**RECORDS PROVIDED:**
(* ===== verification/Wp.v ===== *)
(** * Runs that return

    [wp m c s Q]: the operation [m] started on the hart [c] in the state [s]
    returns, and its result satisfies [Q].  The rules follow the monad, so that
    a proof walks through a function in the order of its statements. *)

From Stdlib Require Import ZArith Lia.
From stdpp Require Import base gmap list numbers strings.
From S2P Require Import Prelude Core Spinlock.
Local Open Scope Z_scope.

Definition wp {S A} (m : M S A) (c : core) (s : S) (Q : A -> core -> S -> Prop) : Prop :=
  exists a c' s', m c s = Ok a c' s' /\ Q a c' s'.

Section wp.
Context {S : Type}.
Implicit Types (c : core) (s : S).

Lemma wp_bind {A B} (m : M S A) (k : A -> M S B) c s Q :
  wp m c s (fun a c' s' => wp (k a) c' s' Q) -> wp (m ≫= k) c s Q.
Proof.
  intros (a & c' & s' & Hm & b & c2 & s2 & Hk & HQ). exists b, c2, s2. split; [|done].
  by rewrite (bind_ok m k c s a c' s' Hm).
Qed.
Lemma wp_ret {A} (a : A) c s (Q : A -> core -> S -> Prop) : Q a c s -> wp (mret a) c s Q.
Proof. intros H. by exists a, c, s. Qed.
Lemma wp_gets {A} (f : S -> A) c s (Q : A -> core -> S -> Prop) : Q (f s) c s -> wp (gets f) c s Q.
Proof. intros H. by exists (f s), c, s. Qed.
Lemma wp_modify (f : S -> S) c s (Q : unit -> core -> S -> Prop) : Q tt c (f s) -> wp (modify f) c s Q.
Proof. intros H. by exists tt, c, (f s). Qed.
Lemma wp_mono {A} (m : M S A) c s (Q Q' : A -> core -> S -> Prop) :
  wp m c s Q -> (forall a c' s', Q a c' s' -> Q' a c' s') -> wp m c s Q'.
Proof. intros (a & c' & s' & Hm & HQ) H. exists a, c', s'. eauto. Qed.
Lemma wp_eq {A} (m m' : M S A) c s Q : m c s = m' c s -> wp m' c s Q -> wp m c s Q.
Proof. intros E (a & c' & s' & Hm & HQ). exists a, c', s'. by rewrite E. Qed.
End wp.

Ltac wbind := apply wp_bind.
(** Run the first operation with a rule, and name its result. *)
Tactic Notation "wrun" uconstr(H) := apply wp_bind; eapply wp_mono; [eapply H|].
Tactic Notation "wgets" := apply wp_bind, wp_gets.
Tactic Notation "wmod" := apply wp_bind, wp_modify.

(** A loop with an invariant. *)
Lemma wp_seqZ {S} (P : Z -> core -> S -> Prop) (body : Z -> M S unit) n c s :
  0 <= n -> P 0 c s ->
  (forall i c s, 0 <= i < n -> P i c s -> wp (body i) c s (fun _ c' s' => P (i + 1) c' s')) ->
  wp (forM (seqZ 0 n) body) c s (fun _ c' s' => P n c' s').
Proof.
  intros Hn H0 Hstep. destruct (forM_seqZ P body n c s Hn H0) as (c' & s' & Hr & HP).
  - intros i c1 s1 Hi H1. destruct (Hstep i c1 s1 Hi H1) as ([] & c2 & s2 & Hr & H2). eauto.
  - exists tt, c', s'. done.
Qed.

(** Running a component inside a larger state. *)
Lemma wp_lift {S T A} (l : lens S T) (m : M S A) c t (Q : A -> core -> T -> Prop) :
  wp m c (lens_get l t) (fun a c' s' => Q a c' (lens_set l s' t)) -> wp (lift l m) c t Q.
Proof. intros (a & c' & s' & Hm & HQ). exists a, c', (lens_set l s' t). split; [|done]. unfold lift. by rewrite Hm. Qed.

Lemma wp_acquire {S} lk c (s : S) (Q : unit -> core -> S -> Prop) : lock_free lk c -> Q tt (hold lk c) s -> wp (acquire lk) c s Q.
Proof. intros H HQ. exists tt, (hold lk c), s. split; [by apply acquire_free|done]. Qed.
Lemma wp_release {S} lk c (s : S) (Q : unit -> core -> S -> Prop) :
  core_wf c -> lock_free lk c -> Q tt c s -> wp (release lk) (hold lk c) s Q.
Proof. intros Hw H HQ. exists tt, c, s. split; [by apply release_hold|done]. Qed.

**WORK REQUEST:** Could you retype exactly the lines above, starting at the line that contains "intros (a & c' & s' & Hm & b" and ending at the line that contains "Ltac wbind := apply wp_bind.", and nothing more?

**SOLUTION TO THE PROBLEM:**
  intros (a & c' & s' & Hm & b & c2 & s2 & Hk & HQ). exists b, c2, s2. split; [|done].
  by rewrite (bind_ok m k c s a c' s' Hm).
Qed.
Lemma wp_ret {A} (a : A) c s (Q : A -> core -> S -> Prop) : Q a c s -> wp (mret a) c s Q.
Proof. intros H. by exists a, c, s. Qed.
Lemma wp_gets {A} (f : S -> A) c s (Q : A -> core -> S -> Prop) : Q (f s) c s -> wp (gets f) c s Q.
Proof. intros H. by exists (f s), c, s. Qed.
Lemma wp_modify (f : S -> S) c s (Q : unit -> core -> S -> Prop) : Q tt c (f s) -> wp (modify f) c s Q.
Proof. intros H. by exists tt, c, (f s). Qed.
Lemma wp_mono {A} (m : M S A) c s (Q Q' : A -> core -> S -> Prop) :
  wp m c s Q -> (forall a c' s', Q a c' s' -> Q' a c' s') -> wp m c s Q'.
Proof. intros (a & c' & s' & Hm & HQ) H. exists a, c', s'. eauto. Qed.
Lemma wp_eq {A} (m m' : M S A) c s Q : m c s = m' c s -> wp m' c s Q -> wp m c s Q.
Proof. intros E (a & c' & s' & Hm & HQ). exists a, c', s'. by rewrite E. Qed.
End wp.

Ltac wbind := apply wp_bind.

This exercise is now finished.